━━━ Data provided ━━━

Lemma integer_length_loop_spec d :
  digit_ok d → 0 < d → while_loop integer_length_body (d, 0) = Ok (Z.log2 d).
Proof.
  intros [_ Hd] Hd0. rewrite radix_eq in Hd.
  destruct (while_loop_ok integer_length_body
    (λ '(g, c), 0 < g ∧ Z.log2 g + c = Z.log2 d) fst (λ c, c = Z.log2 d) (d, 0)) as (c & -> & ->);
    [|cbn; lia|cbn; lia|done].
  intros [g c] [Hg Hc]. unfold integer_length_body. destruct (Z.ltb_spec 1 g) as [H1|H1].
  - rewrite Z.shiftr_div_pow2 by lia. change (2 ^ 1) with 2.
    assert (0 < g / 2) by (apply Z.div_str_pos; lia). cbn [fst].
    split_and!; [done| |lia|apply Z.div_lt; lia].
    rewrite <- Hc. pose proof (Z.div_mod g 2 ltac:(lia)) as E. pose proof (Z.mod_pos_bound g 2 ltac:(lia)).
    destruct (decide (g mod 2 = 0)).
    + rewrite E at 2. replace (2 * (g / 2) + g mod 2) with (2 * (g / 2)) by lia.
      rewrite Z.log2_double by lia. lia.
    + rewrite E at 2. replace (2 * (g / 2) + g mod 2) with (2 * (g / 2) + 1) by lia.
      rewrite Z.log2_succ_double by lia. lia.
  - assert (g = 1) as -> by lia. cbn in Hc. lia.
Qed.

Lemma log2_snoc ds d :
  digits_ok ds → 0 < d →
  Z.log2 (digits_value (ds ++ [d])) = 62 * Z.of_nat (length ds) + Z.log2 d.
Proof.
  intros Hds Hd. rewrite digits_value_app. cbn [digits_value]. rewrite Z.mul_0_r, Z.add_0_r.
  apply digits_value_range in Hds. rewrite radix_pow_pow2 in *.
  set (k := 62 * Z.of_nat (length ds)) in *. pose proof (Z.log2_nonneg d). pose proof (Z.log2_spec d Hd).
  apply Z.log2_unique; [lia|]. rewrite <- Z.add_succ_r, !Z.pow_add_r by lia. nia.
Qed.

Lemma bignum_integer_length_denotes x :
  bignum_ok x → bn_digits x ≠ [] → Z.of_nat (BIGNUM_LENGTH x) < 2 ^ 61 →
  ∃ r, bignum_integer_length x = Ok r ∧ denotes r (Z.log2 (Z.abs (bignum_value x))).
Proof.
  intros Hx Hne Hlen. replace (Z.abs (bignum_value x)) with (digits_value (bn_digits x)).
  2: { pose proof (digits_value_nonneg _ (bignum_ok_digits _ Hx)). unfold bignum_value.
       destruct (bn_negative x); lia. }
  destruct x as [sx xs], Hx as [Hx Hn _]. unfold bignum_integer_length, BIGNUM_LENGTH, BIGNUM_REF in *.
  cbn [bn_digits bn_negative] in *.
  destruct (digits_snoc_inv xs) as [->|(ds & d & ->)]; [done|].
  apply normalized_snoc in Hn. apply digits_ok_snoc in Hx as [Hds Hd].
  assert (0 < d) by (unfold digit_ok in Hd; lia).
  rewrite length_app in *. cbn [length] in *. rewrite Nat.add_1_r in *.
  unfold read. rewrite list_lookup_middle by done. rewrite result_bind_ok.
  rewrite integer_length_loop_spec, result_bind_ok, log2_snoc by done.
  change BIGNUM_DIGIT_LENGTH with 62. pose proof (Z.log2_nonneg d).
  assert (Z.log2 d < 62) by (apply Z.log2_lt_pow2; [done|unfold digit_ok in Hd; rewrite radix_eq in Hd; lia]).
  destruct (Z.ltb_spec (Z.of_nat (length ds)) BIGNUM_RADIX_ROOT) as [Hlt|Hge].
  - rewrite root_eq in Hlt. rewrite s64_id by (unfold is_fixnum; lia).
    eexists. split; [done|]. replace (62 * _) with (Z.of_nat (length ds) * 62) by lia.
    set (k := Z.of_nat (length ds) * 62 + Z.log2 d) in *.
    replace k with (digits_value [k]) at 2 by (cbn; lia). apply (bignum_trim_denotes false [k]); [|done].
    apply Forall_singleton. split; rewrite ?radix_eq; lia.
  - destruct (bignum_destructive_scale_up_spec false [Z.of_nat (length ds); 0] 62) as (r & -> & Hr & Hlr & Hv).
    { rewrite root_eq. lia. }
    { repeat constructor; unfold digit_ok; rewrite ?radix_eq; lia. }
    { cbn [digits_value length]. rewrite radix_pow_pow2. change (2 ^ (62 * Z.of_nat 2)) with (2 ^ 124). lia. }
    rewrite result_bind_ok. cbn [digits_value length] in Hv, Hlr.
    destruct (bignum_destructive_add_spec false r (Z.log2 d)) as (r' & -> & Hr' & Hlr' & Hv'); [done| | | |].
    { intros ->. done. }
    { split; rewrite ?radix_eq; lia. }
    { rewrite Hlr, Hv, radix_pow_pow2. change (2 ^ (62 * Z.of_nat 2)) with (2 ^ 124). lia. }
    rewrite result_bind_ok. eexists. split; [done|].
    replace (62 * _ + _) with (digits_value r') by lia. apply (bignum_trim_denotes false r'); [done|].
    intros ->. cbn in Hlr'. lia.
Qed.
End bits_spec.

━━━
━━━ Data provided ━━━

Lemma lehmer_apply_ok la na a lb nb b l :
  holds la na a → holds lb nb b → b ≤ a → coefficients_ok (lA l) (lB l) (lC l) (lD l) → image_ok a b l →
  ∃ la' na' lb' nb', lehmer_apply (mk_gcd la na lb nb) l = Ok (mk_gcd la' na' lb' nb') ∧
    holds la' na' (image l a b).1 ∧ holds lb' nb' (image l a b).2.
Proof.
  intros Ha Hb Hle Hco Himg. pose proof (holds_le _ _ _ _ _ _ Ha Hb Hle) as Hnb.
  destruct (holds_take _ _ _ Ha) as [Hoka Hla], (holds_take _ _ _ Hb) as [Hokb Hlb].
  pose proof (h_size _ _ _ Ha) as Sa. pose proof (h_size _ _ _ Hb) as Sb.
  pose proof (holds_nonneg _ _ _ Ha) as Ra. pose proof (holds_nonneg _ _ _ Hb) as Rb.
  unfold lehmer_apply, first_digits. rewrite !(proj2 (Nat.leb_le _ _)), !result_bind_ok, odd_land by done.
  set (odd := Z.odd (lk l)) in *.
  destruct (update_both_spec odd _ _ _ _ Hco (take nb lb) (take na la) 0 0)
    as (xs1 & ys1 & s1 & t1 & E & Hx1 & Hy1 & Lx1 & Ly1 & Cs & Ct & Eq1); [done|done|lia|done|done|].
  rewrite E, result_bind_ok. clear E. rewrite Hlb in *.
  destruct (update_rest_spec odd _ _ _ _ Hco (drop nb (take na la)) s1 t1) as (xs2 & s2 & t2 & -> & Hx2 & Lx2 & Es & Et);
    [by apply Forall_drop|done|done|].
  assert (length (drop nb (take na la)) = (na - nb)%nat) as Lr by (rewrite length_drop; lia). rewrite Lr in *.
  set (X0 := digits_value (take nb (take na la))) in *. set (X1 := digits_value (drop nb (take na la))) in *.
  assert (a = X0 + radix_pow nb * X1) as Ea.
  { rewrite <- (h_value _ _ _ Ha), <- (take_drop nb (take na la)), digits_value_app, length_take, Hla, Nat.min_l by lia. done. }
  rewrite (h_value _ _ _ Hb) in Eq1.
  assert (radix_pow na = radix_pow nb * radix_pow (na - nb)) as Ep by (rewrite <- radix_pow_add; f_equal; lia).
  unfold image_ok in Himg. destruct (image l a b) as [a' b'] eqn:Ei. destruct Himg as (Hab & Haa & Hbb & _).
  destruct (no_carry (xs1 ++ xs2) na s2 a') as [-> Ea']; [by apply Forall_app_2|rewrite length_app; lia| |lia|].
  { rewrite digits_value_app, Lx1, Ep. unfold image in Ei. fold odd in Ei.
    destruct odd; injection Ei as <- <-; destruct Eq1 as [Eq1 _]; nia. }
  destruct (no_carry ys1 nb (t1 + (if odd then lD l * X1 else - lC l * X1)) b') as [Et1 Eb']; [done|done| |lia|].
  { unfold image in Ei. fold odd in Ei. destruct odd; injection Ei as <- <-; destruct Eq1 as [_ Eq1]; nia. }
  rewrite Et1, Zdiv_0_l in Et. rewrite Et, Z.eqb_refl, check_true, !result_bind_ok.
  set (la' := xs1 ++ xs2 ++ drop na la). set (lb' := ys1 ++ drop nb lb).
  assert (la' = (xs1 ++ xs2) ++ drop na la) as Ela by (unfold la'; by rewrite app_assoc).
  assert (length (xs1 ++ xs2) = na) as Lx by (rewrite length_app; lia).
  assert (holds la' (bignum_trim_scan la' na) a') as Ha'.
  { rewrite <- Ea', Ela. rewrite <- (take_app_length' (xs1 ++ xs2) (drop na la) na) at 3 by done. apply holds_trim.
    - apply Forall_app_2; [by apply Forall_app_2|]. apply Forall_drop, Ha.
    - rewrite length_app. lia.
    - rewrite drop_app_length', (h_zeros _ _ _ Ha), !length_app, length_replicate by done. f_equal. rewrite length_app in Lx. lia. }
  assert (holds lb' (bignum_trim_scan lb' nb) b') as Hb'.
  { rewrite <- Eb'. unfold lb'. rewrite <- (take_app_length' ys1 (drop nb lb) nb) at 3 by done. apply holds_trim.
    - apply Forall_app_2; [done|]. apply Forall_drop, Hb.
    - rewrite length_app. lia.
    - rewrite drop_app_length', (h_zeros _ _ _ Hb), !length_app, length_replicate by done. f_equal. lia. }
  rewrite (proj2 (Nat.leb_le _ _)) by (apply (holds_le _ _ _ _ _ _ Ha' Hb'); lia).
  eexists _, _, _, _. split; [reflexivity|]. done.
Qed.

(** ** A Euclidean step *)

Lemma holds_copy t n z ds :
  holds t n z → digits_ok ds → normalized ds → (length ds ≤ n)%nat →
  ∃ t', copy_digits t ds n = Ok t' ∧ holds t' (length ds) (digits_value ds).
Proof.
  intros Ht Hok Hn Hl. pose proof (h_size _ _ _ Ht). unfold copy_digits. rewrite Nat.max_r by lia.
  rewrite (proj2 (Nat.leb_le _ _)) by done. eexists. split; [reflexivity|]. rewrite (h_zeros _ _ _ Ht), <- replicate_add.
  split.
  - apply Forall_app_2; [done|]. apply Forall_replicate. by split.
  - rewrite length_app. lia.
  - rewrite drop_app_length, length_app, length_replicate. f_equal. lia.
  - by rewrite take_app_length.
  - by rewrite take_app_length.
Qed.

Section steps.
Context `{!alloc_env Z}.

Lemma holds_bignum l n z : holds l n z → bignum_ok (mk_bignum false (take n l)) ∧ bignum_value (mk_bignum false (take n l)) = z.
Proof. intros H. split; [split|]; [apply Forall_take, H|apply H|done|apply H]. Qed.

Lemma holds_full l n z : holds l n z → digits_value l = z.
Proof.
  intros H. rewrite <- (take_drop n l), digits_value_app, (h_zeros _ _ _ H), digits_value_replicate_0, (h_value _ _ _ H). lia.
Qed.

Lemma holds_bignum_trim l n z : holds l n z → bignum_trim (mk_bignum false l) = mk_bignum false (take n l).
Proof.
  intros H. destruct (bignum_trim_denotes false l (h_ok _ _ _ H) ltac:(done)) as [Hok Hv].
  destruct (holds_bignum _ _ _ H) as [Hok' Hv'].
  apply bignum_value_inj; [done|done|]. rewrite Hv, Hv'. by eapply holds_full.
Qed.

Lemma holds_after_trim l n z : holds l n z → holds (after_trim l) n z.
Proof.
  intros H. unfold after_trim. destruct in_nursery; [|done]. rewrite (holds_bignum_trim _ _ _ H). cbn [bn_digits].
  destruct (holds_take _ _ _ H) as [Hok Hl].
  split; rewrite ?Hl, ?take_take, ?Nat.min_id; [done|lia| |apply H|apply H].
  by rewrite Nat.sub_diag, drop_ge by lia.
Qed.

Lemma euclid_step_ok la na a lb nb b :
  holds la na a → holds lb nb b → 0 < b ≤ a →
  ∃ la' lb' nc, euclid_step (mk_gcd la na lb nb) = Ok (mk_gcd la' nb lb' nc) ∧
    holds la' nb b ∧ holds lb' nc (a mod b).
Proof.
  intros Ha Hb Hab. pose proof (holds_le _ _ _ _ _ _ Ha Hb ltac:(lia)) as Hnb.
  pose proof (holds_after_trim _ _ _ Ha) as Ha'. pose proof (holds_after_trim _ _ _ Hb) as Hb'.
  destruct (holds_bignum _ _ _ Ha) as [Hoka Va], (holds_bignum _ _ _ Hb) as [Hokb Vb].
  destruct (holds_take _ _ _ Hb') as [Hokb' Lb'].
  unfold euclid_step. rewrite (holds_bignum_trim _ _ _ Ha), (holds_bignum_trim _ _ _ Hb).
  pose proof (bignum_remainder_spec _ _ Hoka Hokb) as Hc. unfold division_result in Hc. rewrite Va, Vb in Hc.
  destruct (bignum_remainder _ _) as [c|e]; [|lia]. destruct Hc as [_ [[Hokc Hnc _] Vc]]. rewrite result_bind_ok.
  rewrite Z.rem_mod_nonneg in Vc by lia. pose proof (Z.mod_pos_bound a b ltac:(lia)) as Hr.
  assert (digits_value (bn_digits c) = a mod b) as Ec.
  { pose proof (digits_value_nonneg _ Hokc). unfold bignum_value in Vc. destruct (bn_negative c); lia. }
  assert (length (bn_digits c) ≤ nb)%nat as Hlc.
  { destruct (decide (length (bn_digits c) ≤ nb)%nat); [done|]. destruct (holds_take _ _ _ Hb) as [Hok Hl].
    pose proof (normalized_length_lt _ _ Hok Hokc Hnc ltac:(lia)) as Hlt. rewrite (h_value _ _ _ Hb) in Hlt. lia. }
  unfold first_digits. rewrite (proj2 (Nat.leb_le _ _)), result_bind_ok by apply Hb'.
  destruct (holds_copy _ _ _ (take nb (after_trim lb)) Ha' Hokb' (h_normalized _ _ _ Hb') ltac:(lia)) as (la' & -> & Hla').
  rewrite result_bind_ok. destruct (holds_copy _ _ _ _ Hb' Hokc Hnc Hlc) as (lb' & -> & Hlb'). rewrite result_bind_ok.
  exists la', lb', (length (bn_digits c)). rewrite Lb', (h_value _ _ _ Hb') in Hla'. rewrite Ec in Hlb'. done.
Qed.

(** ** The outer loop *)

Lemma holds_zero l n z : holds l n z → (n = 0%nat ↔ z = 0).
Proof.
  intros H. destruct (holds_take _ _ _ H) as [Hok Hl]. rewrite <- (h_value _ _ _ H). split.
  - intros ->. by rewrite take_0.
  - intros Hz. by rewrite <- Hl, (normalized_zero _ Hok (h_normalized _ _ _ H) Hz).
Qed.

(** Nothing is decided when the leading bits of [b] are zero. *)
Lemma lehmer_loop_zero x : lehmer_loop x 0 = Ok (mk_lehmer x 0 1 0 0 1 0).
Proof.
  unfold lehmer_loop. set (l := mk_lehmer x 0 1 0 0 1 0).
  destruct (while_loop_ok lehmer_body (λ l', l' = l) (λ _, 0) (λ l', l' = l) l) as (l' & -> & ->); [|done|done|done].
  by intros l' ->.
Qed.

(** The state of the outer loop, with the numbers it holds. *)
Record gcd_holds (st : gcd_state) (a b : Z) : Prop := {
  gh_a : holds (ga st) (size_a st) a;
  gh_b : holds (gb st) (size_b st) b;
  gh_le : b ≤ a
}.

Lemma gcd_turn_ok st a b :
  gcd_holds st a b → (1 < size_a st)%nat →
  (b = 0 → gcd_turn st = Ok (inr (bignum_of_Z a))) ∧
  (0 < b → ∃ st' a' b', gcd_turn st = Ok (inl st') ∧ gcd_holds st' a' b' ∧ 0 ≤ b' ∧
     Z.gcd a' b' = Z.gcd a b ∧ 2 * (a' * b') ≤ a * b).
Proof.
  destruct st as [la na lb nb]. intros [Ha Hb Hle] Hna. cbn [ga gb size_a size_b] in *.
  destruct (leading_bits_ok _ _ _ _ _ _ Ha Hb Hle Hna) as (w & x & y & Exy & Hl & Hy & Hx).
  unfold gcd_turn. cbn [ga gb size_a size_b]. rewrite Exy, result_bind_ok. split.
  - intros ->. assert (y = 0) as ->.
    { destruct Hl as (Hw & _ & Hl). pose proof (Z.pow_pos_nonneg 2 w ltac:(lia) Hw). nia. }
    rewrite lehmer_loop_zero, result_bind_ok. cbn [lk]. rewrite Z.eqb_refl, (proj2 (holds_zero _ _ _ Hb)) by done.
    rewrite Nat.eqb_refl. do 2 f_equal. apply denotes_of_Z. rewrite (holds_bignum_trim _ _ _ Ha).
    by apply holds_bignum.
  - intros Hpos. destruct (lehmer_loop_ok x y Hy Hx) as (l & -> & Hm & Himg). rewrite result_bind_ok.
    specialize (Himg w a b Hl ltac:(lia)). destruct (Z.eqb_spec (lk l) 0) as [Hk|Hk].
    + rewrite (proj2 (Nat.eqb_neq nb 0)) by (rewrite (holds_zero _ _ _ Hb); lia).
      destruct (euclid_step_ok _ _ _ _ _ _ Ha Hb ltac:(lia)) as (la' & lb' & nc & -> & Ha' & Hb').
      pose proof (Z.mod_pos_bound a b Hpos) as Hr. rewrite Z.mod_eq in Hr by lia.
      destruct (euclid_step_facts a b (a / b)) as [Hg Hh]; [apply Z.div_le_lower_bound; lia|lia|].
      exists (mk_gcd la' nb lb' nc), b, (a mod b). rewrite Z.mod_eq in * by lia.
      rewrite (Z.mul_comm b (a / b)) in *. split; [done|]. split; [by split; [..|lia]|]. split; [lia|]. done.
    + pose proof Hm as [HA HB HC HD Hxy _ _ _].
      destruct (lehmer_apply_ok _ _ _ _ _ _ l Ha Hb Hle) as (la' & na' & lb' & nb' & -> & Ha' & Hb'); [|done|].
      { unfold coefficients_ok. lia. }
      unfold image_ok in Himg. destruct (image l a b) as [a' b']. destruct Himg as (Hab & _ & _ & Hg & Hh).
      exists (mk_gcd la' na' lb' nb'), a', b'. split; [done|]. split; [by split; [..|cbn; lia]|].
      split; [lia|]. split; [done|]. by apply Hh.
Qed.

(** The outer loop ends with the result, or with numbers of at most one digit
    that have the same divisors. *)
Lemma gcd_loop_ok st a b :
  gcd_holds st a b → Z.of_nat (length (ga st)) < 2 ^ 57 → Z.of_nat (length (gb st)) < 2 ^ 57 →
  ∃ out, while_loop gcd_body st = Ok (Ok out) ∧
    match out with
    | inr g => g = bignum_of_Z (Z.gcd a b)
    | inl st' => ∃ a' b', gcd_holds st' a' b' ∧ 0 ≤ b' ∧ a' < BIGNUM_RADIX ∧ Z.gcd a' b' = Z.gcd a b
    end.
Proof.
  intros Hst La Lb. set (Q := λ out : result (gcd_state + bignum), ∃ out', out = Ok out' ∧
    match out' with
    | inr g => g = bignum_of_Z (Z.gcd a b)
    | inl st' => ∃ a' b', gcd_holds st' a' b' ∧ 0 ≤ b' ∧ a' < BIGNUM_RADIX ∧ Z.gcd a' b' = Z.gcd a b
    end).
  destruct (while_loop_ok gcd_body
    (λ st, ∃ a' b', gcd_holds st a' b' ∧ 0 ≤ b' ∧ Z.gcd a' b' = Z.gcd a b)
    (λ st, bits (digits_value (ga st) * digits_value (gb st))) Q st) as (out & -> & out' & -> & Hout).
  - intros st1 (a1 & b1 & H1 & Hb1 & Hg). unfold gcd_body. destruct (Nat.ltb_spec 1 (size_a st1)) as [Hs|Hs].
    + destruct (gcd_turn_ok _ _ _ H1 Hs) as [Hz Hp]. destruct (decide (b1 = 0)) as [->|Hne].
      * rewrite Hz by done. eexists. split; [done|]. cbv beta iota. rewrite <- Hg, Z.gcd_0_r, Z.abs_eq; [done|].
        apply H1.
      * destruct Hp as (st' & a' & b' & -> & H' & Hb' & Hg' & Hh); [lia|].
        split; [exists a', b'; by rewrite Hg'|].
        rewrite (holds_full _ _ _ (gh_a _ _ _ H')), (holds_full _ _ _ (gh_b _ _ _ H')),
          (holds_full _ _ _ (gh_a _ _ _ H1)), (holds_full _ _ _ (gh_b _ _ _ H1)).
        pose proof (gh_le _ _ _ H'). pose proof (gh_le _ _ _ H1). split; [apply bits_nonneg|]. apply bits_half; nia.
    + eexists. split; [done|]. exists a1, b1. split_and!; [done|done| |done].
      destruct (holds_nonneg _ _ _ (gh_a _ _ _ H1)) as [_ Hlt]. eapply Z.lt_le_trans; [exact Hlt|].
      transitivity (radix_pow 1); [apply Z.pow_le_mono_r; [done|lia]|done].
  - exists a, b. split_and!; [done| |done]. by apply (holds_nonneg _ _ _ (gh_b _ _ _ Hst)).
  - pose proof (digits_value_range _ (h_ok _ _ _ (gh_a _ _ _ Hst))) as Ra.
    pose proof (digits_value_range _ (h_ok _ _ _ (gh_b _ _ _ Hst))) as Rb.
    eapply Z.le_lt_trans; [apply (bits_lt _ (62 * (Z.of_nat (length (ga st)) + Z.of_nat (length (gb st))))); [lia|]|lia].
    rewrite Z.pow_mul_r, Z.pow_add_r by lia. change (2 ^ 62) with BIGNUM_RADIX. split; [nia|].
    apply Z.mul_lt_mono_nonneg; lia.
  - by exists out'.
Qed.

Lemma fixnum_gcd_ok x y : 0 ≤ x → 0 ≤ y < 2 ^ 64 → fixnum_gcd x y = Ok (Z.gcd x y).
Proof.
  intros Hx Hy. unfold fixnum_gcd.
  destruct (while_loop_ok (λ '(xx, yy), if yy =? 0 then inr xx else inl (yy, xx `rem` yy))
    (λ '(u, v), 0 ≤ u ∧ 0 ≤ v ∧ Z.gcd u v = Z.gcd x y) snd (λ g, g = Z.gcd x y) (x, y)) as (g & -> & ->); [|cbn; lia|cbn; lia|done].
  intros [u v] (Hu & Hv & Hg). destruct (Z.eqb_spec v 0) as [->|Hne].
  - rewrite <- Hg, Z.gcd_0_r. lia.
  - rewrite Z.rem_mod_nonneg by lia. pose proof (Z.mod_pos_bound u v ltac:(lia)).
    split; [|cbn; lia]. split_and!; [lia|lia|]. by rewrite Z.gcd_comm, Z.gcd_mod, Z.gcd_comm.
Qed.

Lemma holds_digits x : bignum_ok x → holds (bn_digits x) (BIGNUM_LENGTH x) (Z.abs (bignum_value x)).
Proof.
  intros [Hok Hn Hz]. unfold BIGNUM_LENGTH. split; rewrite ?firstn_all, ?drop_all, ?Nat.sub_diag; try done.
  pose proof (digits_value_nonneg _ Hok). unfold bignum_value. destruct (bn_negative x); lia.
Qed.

━━━

- _Task details_: What are the lines above, starting at the one with "pose proof (holds_after_trim _ _ _ Ha)" and ending at the one with "destruct (holds_copy _ _ _ (take"? Give them again exactly, and only them.

- _Result for this exercise_:
  pose proof (holds_after_trim _ _ _ Ha) as Ha'. pose proof (holds_after_trim _ _ _ Hb) as Hb'.
  destruct (holds_bignum _ _ _ Ha) as [Hoka Va], (holds_bignum _ _ _ Hb) as [Hokb Vb].
  destruct (holds_take _ _ _ Hb') as [Hokb' Lb'].
  unfold euclid_step. rewrite (holds_bignum_trim _ _ _ Ha), (holds_bignum_trim _ _ _ Hb).
  pose proof (bignum_remainder_spec _ _ Hoka Hokb) as Hc. unfold division_result in Hc. rewrite Va, Vb in Hc.
  destruct (bignum_remainder _ _) as [c|e]; [|lia]. destruct Hc as [_ [[Hokc Hnc _] Vc]]. rewrite result_bind_ok.
  rewrite Z.rem_mod_nonneg in Vc by lia. pose proof (Z.mod_pos_bound a b ltac:(lia)) as Hr.
  assert (digits_value (bn_digits c) = a mod b) as Ec.
  { pose proof (digits_value_nonneg _ Hokc). unfold bignum_value in Vc. destruct (bn_negative c); lia. }
  assert (length (bn_digits c) ≤ nb)%nat as Hlc.
  { destruct (decide (length (bn_digits c) ≤ nb)%nat); [done|]. destruct (holds_take _ _ _ Hb) as [Hok Hl].
    pose proof (normalized_length_lt _ _ Hok Hokc Hnc ltac:(lia)) as Hlt. rewrite (h_value _ _ _ Hb) in Hlt. lia. }
  unfold first_digits. rewrite (proj2 (Nat.leb_le _ _)), result_bind_ok by apply Hb'.
  destruct (holds_copy _ _ _ (take nb (after_trim lb)) Ha' Hokb' (h_normalized _ _ _ Hb') ltac:(lia)) as (la' & -> & Hla').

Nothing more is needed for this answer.